Examine the data line by line and report how many lines include the word "bool", with no additional output.
──────
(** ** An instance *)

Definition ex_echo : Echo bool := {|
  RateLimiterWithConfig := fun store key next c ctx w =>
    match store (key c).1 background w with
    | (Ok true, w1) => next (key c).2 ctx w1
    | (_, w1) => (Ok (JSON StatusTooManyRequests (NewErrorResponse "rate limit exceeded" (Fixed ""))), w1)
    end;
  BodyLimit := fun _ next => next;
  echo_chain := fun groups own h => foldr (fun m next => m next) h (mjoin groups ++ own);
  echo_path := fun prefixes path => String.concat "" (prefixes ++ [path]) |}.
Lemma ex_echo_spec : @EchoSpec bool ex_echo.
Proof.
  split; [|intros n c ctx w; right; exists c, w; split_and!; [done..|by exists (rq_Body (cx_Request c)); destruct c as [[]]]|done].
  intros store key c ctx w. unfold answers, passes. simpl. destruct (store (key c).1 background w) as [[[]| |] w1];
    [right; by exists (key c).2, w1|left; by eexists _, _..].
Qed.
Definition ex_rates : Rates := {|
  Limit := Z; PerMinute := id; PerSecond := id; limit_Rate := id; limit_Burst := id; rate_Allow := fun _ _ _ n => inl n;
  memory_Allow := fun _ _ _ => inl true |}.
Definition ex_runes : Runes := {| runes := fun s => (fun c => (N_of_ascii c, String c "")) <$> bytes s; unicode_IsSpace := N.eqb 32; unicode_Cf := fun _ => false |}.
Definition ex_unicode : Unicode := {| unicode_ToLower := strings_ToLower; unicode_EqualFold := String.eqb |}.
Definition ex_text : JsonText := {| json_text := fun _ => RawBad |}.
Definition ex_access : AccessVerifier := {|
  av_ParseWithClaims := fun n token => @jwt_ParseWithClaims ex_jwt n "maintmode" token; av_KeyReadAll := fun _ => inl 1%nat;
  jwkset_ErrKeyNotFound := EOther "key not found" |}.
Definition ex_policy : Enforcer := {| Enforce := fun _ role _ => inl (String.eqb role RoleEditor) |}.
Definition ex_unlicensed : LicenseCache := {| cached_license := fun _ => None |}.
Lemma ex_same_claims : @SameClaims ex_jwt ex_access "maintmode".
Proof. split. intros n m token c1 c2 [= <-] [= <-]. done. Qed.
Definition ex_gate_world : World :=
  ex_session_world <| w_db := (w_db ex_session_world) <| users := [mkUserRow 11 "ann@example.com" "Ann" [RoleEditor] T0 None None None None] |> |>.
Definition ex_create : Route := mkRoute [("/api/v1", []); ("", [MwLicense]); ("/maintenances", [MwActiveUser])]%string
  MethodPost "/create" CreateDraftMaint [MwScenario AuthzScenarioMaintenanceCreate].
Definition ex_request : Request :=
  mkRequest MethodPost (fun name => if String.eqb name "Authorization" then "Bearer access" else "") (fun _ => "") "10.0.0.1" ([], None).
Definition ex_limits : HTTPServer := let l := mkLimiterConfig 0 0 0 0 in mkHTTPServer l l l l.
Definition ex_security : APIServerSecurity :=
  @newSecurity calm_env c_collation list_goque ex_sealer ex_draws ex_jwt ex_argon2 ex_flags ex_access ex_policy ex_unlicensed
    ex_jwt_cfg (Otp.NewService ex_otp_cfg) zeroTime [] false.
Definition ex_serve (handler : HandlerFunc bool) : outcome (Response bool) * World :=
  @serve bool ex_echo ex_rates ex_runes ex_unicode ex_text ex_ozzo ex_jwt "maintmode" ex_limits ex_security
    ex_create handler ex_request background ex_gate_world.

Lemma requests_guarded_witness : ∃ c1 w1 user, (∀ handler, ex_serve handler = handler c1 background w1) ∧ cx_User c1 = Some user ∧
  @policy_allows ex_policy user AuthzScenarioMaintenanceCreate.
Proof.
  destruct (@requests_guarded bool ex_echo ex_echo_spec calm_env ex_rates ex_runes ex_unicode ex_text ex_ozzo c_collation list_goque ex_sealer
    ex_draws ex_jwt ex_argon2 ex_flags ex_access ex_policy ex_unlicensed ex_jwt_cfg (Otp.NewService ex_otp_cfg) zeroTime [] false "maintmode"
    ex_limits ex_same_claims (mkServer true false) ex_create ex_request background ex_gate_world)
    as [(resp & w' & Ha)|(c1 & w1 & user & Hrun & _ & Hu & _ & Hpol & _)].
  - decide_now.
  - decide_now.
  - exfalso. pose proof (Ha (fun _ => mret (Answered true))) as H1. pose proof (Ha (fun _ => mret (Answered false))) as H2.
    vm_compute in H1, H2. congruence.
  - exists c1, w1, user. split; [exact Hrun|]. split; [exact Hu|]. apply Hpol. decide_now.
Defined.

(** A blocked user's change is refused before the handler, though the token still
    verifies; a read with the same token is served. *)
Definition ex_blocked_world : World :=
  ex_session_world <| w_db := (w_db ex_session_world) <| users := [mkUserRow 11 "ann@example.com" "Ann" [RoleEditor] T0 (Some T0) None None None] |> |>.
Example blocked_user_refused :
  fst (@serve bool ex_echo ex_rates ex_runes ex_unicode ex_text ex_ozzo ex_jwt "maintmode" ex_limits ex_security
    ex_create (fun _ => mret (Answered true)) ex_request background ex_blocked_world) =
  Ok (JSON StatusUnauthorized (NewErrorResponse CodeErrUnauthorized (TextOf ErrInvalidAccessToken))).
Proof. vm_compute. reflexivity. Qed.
──────
# PROBLEM SOLUTION
6